*** Entries provided ***
Definition days_before_year (y : Z) : Z := years_days (Z.to_nat (y - 1970)).

Definition days_before_month (lp : bool) (m : Z) : Z :=
  foldr Z.add 0 ((fun i => month_len lp (Z.of_nat i)) <$> seq 0 (Z.to_nat m)).

(** Days since 1 January 1970 of a date, months counted from 0. *)
Definition civil_days (y m d : Z) : Z := days_before_year y + days_before_month (leap y) m + d - 1.

Definition civil_seconds (t : qm_tm) : Z :=
  ((civil_days (tm_year t + 1900) (tm_mon t) (tm_mday t) * 24 + tm_hour t) * 60 + tm_min t) * 60 + tm_sec t.

Record valid_tm (t : qm_tm) : Prop := {
  vt_sec : 0 <= tm_sec t < 60;
  vt_min : 0 <= tm_min t < 60;
  vt_hour : 0 <= tm_hour t < 24;
  vt_mon : 0 <= tm_mon t < 12;
  vt_mday : 1 <= tm_mday t <= month_len (leap (tm_year t + 1900)) (tm_mon t);
  vt_year : 1970 <= tm_year t + 1900
}.

(** 1 January and 1 March 2100, 00:00. *)
Definition YEAR_2100 : Z := 4102444800.
Definition MARCH_2100 : Z := 4107542400.

(** ** Years *)

(** The number of leap days before a year, in closed form. *)
Lemma days_before_year_closed y : 1970 <= y ->
  days_before_year y = 365 * (y - 1970) + (y - 1) / 4 - (y - 1) / 100 + (y - 1) / 400 - 477.
Proof.
  intros Hy. unfold days_before_year. remember (Z.to_nat (y - 1970)) as n eqn:Hn. revert y Hy Hn.
  induction n as [|n IH]; intros y Hy Hn.
  - replace y with 1970 by lia. reflexivity.
  - cbn [years_days]. rewrite (IH (y - 1)) by lia. replace (1970 + Z.of_nat n) with (y - 1) by lia.
    unfold year_len, leap. clear IH Hn.
    destruct (Z.eqb_spec ((y - 1) mod 4) 0), (Z.eqb_spec ((y - 1) mod 100) 0), (Z.eqb_spec ((y - 1) mod 400) 0); simpl;
      Z.to_euclidean_division_equations; lia.
Qed.

Lemma days_before_year_next y : 1970 <= y -> days_before_year (y + 1) = days_before_year y + year_len y.
Proof.
  intros Hy. unfold days_before_year. replace (Z.to_nat (y + 1 - 1970)) with (S (Z.to_nat (y - 1970))) by lia.
  cbn [years_days]. by replace (1970 + Z.of_nat (Z.to_nat (y - 1970))) with y by lia.
Qed.

Lemma year_len_pos y : 365 <= year_len y <= 366.
Proof. unfold year_len. destruct (leap y); lia. Qed.

Lemma days_before_year_mono y z : 1970 <= y -> y < z -> days_before_year y + year_len y <= days_before_year z.
Proof.
  intros Hy Hz. rewrite <- days_before_year_next by done. remember (Z.to_nat (z - (y + 1))) as n eqn:Hn. revert z Hz Hn.
  induction n as [|n IH]; intros z Hz Hn.
  - replace z with (y + 1) by lia. lia.
  - specialize (IH (z - 1) ltac:(lia) ltac:(lia)). pose proof (days_before_year_next (z - 1) ltac:(lia)) as Hs.
    replace (z - 1 + 1) with z in Hs by lia. pose proof (year_len_pos (z - 1)). lia.
Qed.

(** Up to 2099 a year is leap exactly when its low two bits are clear. *)
Lemma leap_land y : 70 <= y < 200 -> (Z.land y 3 =? 0) = leap (y + 1900).
Proof.
  intros Hy. change 3 with (Z.ones 2). rewrite Z.land_ones by lia. unfold leap. change (2 ^ 2) with 4.
  destruct (Z.eqb_spec (y mod 4) 0), (Z.eqb_spec ((y + 1900) mod 4) 0), (Z.eqb_spec ((y + 1900) mod 100) 0),
    (Z.eqb_spec ((y + 1900) mod 400) 0); simpl; try done; exfalso; Z.to_euclidean_division_equations; lia.
Qed.

(** ** Months *)

(** A property of the days of a year, checked day by day. *)
Lemma each_day (f : Z -> bool) (n : nat) : forallb f (Z.of_nat <$> seq 1 n) = true -> forall d, 1 <= d <= Z.of_nat n -> f d = true.
Proof.
  intros Hf d Hd. rewrite List.forallb_forall in Hf. apply Hf. apply List.in_map_iff. exists (Z.to_nat d).
  split; [lia|]. apply List.in_seq. lia.
Qed.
*** End of Entries provided ***
Scan the entries above for the string "induction" and copy each line that contains it.

  induction n as [|n IH]; intros y Hy Hn.
  induction n as [|n IH]; intros z Hz Hn.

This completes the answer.